Он посмотрел туда, — Луу-Ван, Великий Дракон сидел там, на кресле рядом с Сонни, не доставая ножками до пола. Он улыбался.

Рядом с ними стояла Смерть. Она тоже улыбалась, но её улыбка была грустной.

— Нам пора, да? — Кастальский чувствовал, как быстро бьётся в его груди сердце. Человек. Дух нового генеза.

Она кивнула.

— А как?
— Обернись, — сказала она.

Он обернулся и увидел  зеркало.

Там, в сумрачном отражении, он видел их. Луу-Вана, который выглядел точно так же, Сонни, который казался сгустком яркого Света, а ещё…

М'аре'нн, Жрицу Смерти, такую, какой он видел её там, в Г'виирне, во время Перехода, стоя перед Вратами Храма. Её синие косы волнами плыли по ветру.

И себя… Нет. Его. Гермеса. Хотя сейчас они несильно отличались друг от друга.
 
А за их спинами он видел ажурные шпили воздушных башен Тол'Гвиира, Обители Света.

Луу-Ван кивнул Сонни, и они пропали.

— Значит… вот так вот? Так просто?
— Не совсем, — она улыбнулась. — Это только часть, скажем так, обряда. Но не волнуйся. Я знаю, что и как будет, и не оставлю тебя.
— А как же… Друзья?
— Ты не расстанешься с ними. Хоть вы с Гермесом больше не одно целое, память у вас одна. Кстати, хочешь, расскажу тебе кое-что?
— Расскажи.
— Со мной — то же самое.
— То есть?
— Я, то есть Хелли Морриган, останусь тут. Я перестану быть гвииром, перестану быть Ангелом. Смертью, правда, быть не перестану… А М'аре'нн — она останется там. Поэтому ни Кастальский, ни Гермес могут не волноваться. Их любимые всегда будут с ними.
— Здорово… — только и смог сказать он, улыбаясь.
— Ага.
— Знаешь, я только одно не могу взять в толк. Ведь это всё… Это же не случайно, так ведь? Конечно. Но для чего это нужно?

Она задумалась. Потом покачала головой и улыбнулась:

— Нет. Ни за чем. Это просто жизнь, Гер. Просто наша жизнь. Наша история.

Он улыбался ей в ответ и думал: как странно. Как будто гора с плеч спала. Ни за чем. Просто так. Просто жизнь. Просто наша история.

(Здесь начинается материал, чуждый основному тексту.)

(** The closure of [add_time_constraint]. *)
Definition time_constraint (task_map : gmap string ref) (cond : conditions)
    : constraint :=
  λ _ variable value,
    if value then
      task ← getitem task_map variable;
      Ok (is_time_suitable (h task) (default now (current_time cond)))
    else Ok true.

(** The closure of [add_resource_constraint]. *)
Definition resource_constraint (task_map : gmap string ref) (cond : conditions)
    : constraint :=
  λ _ variable value,
    if value then
      task ← getitem task_map variable;
      Ok (check_constraints now (h task) cond)
    else Ok true.

(** [CSP.__init__]: the constraints are appended in the order emotion,
    resource, time. *)
Definition CSP_init (tasks : list ref) (emotion : string)
    (current_conditions : option conditions) : CSP :=
  let cond := cond_or_empty current_conditions in
  let tmap := foldl (λ m task, <[name (h task) := task]> m) ∅ tasks in
  {| csp_tasks := tasks;
     csp_emotion := emotion;
     csp_conditions := cond;
     variables := (λ task, name (h task)) <$> tasks;
     domains := foldl (λ m task, <[name (h task) := [true; false]]> m) ∅ tasks;
     csp_constraints := [emotion_constraint tmap emotion;
                         resource_constraint tmap cond;
                         time_constraint tmap cond];
     task_map := tmap |}.

Variable self : CSP.

(** The loop of [is_consistent] over [self.constraints]. *)
Fixpoint all_constraints (cs : list constraint) (temp : assignment)
    (variable : var) (value : bool) : result bool :=
  match cs with
  | [] => Ok true
  | c :: cs' =>
      ok ← c temp variable value;
      if negb (ok : bool) then Ok false else all_constraints cs' temp variable value
  end.

(** [CSP.is_consistent]. *)
Definition is_consistent (a : assignment) (variable : var) (value : bool)
    : result bool :=
  let temp_assignment := dict_set variable value a in
  all_constraints (csp_constraints self) temp_assignment variable value.

(** [var for var in self.variables if var not in assignment]. *)
Definition unassigned_of (a : assignment) : list string :=
  filter (λ v, dict_mem (Some v) a = false) (variables self).

Fixpoint count_legal (a : assignment) (variable : var) (values : list bool)
    : result Z :=
  match values with
  | [] => Ok 0
  | value :: values' =>
      ok ← is_consistent a variable value;
      n ← count_legal a variable values';
      Ok ((if (ok : bool) then 1 else 0) + n)
  end.

Fixpoint mrv_scores (a : assignment) (vs : list string)
    : result (list (Z * string)) :=
  match vs with
  | [] => Ok ([] : list (Z * string))
  | variable :: vs' =>
      values ← getitem (domains self) (Some variable);
      legal_values ← count_legal a (Some variable) values;
      rest ← mrv_scores a vs';
      Ok ((legal_values, variable) :: rest)
  end.

(** [CSP.mrv_heuristic]. *)
Definition mrv_heuristic (a : assignment) : result var :=
  match unassigned_of a with
  | [] => Ok None
  | unassigned =>
      scores ← mrv_scores a unassigned;
      match scores with
      | [] => Ok None
      | s :: scores' => Ok (Some (zmin_from fst s scores').2)
      end
  end.

(** The degree of one variable against the other unassigned ones. *)
Fixpoint degree_of (variable : string) (task1 : ref) (others : list string)
    : result Z :=
  match others with
  | [] => Ok 0
  | other_var :: others' =>
      d ← (if bool_decide (variable ≠ other_var) then
             task2 ← getitem (task_map self) (Some other_var);
             let time1_ok := is_time_suitable (h task1) now in
             let time2_ok := is_time_suitable (h task2) now in
             let d1 := if negb time1_ok && negb time2_ok then 1 else 0 in
             let req1 := get_requires (h task1) in
             let req2 := get_requires (h task2) in
             let d2 := if req_truthy req1 && req_truthy req2
                          && bool_decide (req1 = req2) then 1 else 0 in
             Ok (d1 + d2)
           else Ok 0);
      n ← degree_of variable task1 others';
      Ok (d + n)
  end.

Fixpoint degree_scores (unassigned vs : list string) : result (list (Z * string)) :=
  match vs with
  | [] => Ok ([] : list (Z * string))
  | variable :: vs' =>
      task1 ← getitem (task_map self) (Some variable);
      degree ← degree_of variable task1 unassigned;
      rest ← degree_scores unassigned vs';
      Ok ((degree, variable) :: rest)
  end.

(** [CSP.degree_heuristic]. *)
Definition degree_heuristic (a : assignment) : result var :=
  match unassigned_of a with
  | [] => Ok None
  | unassigned =>
      scores ← degree_scores unassigned unassigned;
      match scores with
      | [] => Ok None
      | s :: scores' => Ok (Some (zmax_from fst s scores').2)
      end
  end.

(** The loop [for value in [True, False]] of [backtrack]; [rec] is the
    recursive call.  The pair returned is (a solution was found, the
    state of the dict [assignment]). *)
Fixpoint try_values (rec : assignment → result (bool * assignment))
    (v : var) (values : list bool) (a : assignment)
    : result (bool * assignment) :=
  match values with
  | [] => Ok (false, a)
  | value :: values' =>
      ok ← is_consistent a v value;
      if (ok : bool) then
        r ← rec (dict_set v value a);
        if (r : bool * assignment).1 then Ok r
        else try_values rec v values' (dict_del v r.2)
      else try_values rec v values' a
  end.

(** [CSP.backtrack].  The dict [assignment] is mutated in place and is
    what a successful call returns, so the model returns its final state
    together with the flag [result is not None]. *)
Fixpoint backtrack (fuel : nat) (a : assignment) : result (bool * assignment) :=
  match fuel with
  | O => Raise OutOfFuel
  | S fuel' =>
      if bool_decide (length a = length (variables self)) then Ok (true, a)
      else
        v ← mrv_heuristic a;
        v ← (match v with
             | None => degree_heuristic a
             | Some _ => Ok v
             end);
        try_values (backtrack fuel') v [true; false] a
  end.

Он смотрел на гладь зеркала, а за ней открывался изумительный вид на Мир Лазурного Ветра. Он улыбнулся М'аре'нн, своей любимой, а потом они развернулись и неспешно пошли в сторону Тол'Гвиира.

— Ну что, Герман Сергеич, — Хелли приобняла психолога, — думаю, нам стоит вернуться к остальным?
— Да, Хелли, — Кастальский посмотрел было на зеркало, но увидел в нём только отражение гостевой комнаты и их отражения. — Да, ты права. Идём.

И они вышли из комнаты.



1 — Ольга Арефьева, «Глюкоза»
2 — слова Каина из «Седьмой Истории Потусторонней Компании: Кровные узы»
3 — все эти события описаны в книге «Хроники Потусторонья. Проект»
4 — см. «Потусторонняя Компания. История четвёртая: Миф»
5 — см. «Хроники Межмирья. История Ангела по имени Джин. Глава «Кастальский говорит о Любви».